I have two spindle HDD's; mydata pool is mirrored and build zpool works as 2-disk JBOD (it's now really fast for compiling). The ZIL partition on the SSD is part of build pool but I don't think it has made much of a difference.


> Can I repartition the system without having to reinstall?


You tar all the pools you want to move to an empty partition, you boot into a FreeBSD live system (liveCD or mfsBSD) and procedd to destroy or re-size the partitions in question, then create the zpools, etc, as described on https://wiki.freebsd.org/RootOnZFS/GPTZFSBoot.
So in a sense no, it can't be done without a partial re-install process.

With the setup I described, you cannot have a mirrored bsdroot because the I/O difference between SSD and spindle HDD will drag the zpool performance down to the level of the spindle HDD, thus rendering it pointless to place bsdroot on the SSD.


----------



## user123 (Oct 15, 2014)

balanga said:
			
		

> And can I repartition the system without having to reinstall?


I did this quite often. Either for optimizing the partitions sizes or when exchanging the disks for larger ones.
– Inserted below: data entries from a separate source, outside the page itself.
(** ** Updating a frame in place *)

(** An update that keeps the page and its image, does not hide a dirty flag
    and keeps busy pages pinned. *)
Lemma inv_update_frame X bp i f :
  pool_inv X bp ->
  (forall p, frames bp !! i = Some p -> ID (f p) = ID p /\ 0 <= PinCount (f p)) ->
  (forall p, frames bp !! i = Some p -> pageTable bp !! ID p = Some i ->
     page_eqv (ID p) (Data (f p)) (Data p) /\
     (IsDirty (f p) = false -> IsDirty p = false) /\
     (ID p ∈ X -> 0 < PinCount (f p))) ->
  pool_inv X (update_frame i f bp) /\ same_view bp (update_frame i f bp).
Proof.
  intros Hinv Hf Hg. pose proof Hinv as [Ht Hfn Hfr Hcov Hpo Htr Hpi Hcl Hbu Hsu]. split.
  - split; cbn; try done.
    + intros id j Hj. destruct (Ht id j Hj) as (Hok & p & Hp & Hid). split; [done|].
      destruct (decide (i = j)) as [->|].
      * rewrite list_lookup_alter_eq, Hp. cbn. eexists; split; [done|].
        destruct (Hf p Hp). congruence.
      * rewrite list_lookup_alter_ne by done. eauto.
    + intros j Hj. rewrite length_alter. by apply Hfr.
    + by rewrite length_alter.
    + intros j q Hq. destruct (decide (i = j)) as [->|].
      * rewrite list_lookup_alter_eq in Hq. destruct (frames bp !! j) eqn:E; simplify_eq/=.
        by apply Hf.
      * rewrite list_lookup_alter_ne in Hq by done. by eapply Hpi.
    + intros id j q Hj Hq Hd HX. destruct (decide (i = j)) as [->|].
      * rewrite list_lookup_alter_eq in Hq. destruct (frames bp !! j) as [p|] eqn:E; simplify_eq/=.
        destruct (Ht id j Hj) as (_ & p' & Hp' & Hid). simplify_eq.
        destruct (Hg p eq_refl Hj) as (Hdat & Hdir & _). rewrite Hdat. eauto.
      * rewrite list_lookup_alter_ne in Hq by done. eauto.
    + intros id HX. destruct (Hbu id HX) as (j & p & Hj & Hp & Hpin).
      destruct (decide (i = j)) as [->|].
      * exists j, (f p). rewrite list_lookup_alter_eq, Hp. split_and!; try done.
        destruct (Ht id j Hj) as (_ & p' & Hp' & Hid). simplify_eq. by apply Hg.
      * exists j, p. rewrite list_lookup_alter_ne by done. done.
    + intros id Hok Hc. apply Hsu; [done|]. intros j p Hj Hp.
      destruct (Ht id j Hj) as (_ & p' & Hp' & Hid). simplify_eq.
      destruct (decide (i = j)) as [->|].
      * apply (Hg p Hp Hj). apply (Hc j (f p) Hj). by rewrite list_lookup_alter_eq, Hp.
      * apply (Hc j p Hj). by rewrite list_lookup_alter_ne.
  - intros id. unfold view. cbn. destruct (pageTable bp !! id) as [j|] eqn:Hj; [|done].
    destruct (Ht id j Hj) as (_ & p & Hp & Hid). subst id.
    destruct (decide (i = j)) as [->|].
    + rewrite list_lookup_alter_eq, Hp. cbn. by apply Hg.
    + by rewrite list_lookup_alter_ne by done.
Qed.

(** A frame of the free list may be changed at will. *)
Lemma inv_update_free X bp i f :
  pool_inv X bp -> i ∈ freeList bp ->
  (forall p, frames bp !! i = Some p -> 0 <= PinCount (f p)) ->
  pool_inv X (update_frame i f bp) /\
  (forall id, view (update_frame i f bp) id = view bp id).
Proof.
  intros Hinv Hin Hf. pose proof Hinv as [Ht Hfn Hfr Hcov Hpo Htr Hpi Hcl Hbu Hsu].
  destruct (Hfr i Hin) as [Hlt Hno].
  assert (forall id j, pageTable bp !! id = Some j -> alter f i (frames bp) !! j = frames bp !! j)
    as Hsame.
  { intros id j Hj. apply list_lookup_alter_ne. intros <-. by eapply Hno. }
  split.
  - split; cbn; try done.
    + intros id j Hj. rewrite (Hsame id j Hj). by apply Ht.
    + intros j Hj. rewrite length_alter. by apply Hfr.
    + by rewrite length_alter.
    + intros j q Hq. destruct (decide (i = j)) as [->|].
      * rewrite list_lookup_alter_eq in Hq. destruct (frames bp !! j) eqn:E; simplify_eq/=.
        by apply Hf.
      * rewrite list_lookup_alter_ne in Hq by done. by eapply Hpi.
    + intros id j q Hj. rewrite (Hsame id j Hj). by apply Hcl.
    + intros id HX. destruct (Hbu id HX) as (j & p & Hj & Hp & Hpin).
      exists j, p. by rewrite (Hsame id j Hj).
    + intros id Hok Hc. apply Hsu; [done|]. intros j p Hj Hp.
      apply (Hc j p Hj). by rewrite (Hsame id j Hj).
  - intros id. unfold view. cbn. destruct (pageTable bp !! id) as [j|] eqn:Hj; [|done].
    by rewrite (Hsame id j Hj).
Qed.

(** ** Other fields *)

Lemma inv_set_metrics X bp m : pool_inv X bp -> pool_inv X (set_metrics m bp).
Proof. intros []. by split. Qed.

Lemma inv_set_evictor X bp ev :
  pool_inv X bp -> policy_ok ev -> tracked ev = dom (pageTable bp) ->
  pool_inv X (set_evictor ev bp).
Proof. intros [] ??. by split. Qed.

(** The order of the free list is immaterial. *)
Lemma inv_set_freeList X bp l :
  pool_inv X bp -> l ≡ₚ freeList bp -> pool_inv X (set_freeList l bp).
Proof.
  intros [Ht Hfn Hfr Hcov Hpo Htr Hpi Hcl Hbu Hsu] Hl. split; cbn; try done.
  - by rewrite Hl.
  - intros i. rewrite Hl. apply Hfr.
  - by rewrite Hl.
Qed.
Basically I then did the following:

Backup the data
Set up a temporary disk using the running system. (easiest using sysinstall)
Move the system and data to the temporary disk.
Update /etc/fstab on the temporary disk accordingly.
Make the temporary disk bootable using sysinstall.
(Exchange the old disks)
Install and set up the new disks, move data to them, update /etc/fstab on the new / partition and make them bootable like in step 5
Finally, remove the temporary disk

This way a system reinstall is unnecessary.
One of the many reasons I like FreeBSD so much is the simplicity to move the system onto other disks. Compare the hassles you encounter on W. and L. OSes if you need to do this...


----------



## balanga (Oct 15, 2014)

It's good to know that it can be done although it looks quite tricky especially for a novice like myself. I expect to give your method a try over the coming weeks when I work exactly how to go about it. I'm still trying to master how I should split the installation over two disks... ie working out what should go where. I have two disks, one of which is a 150GB SSD which has FreeBSD installed on it, the other is a 1TB Sata disk which is simply mounted under /mnt. I'm still unsure about all the partitions/slices which FreeBSD uses, but I think I might be able to get away with leaving the root partition where it is and relocating some of the others.


----------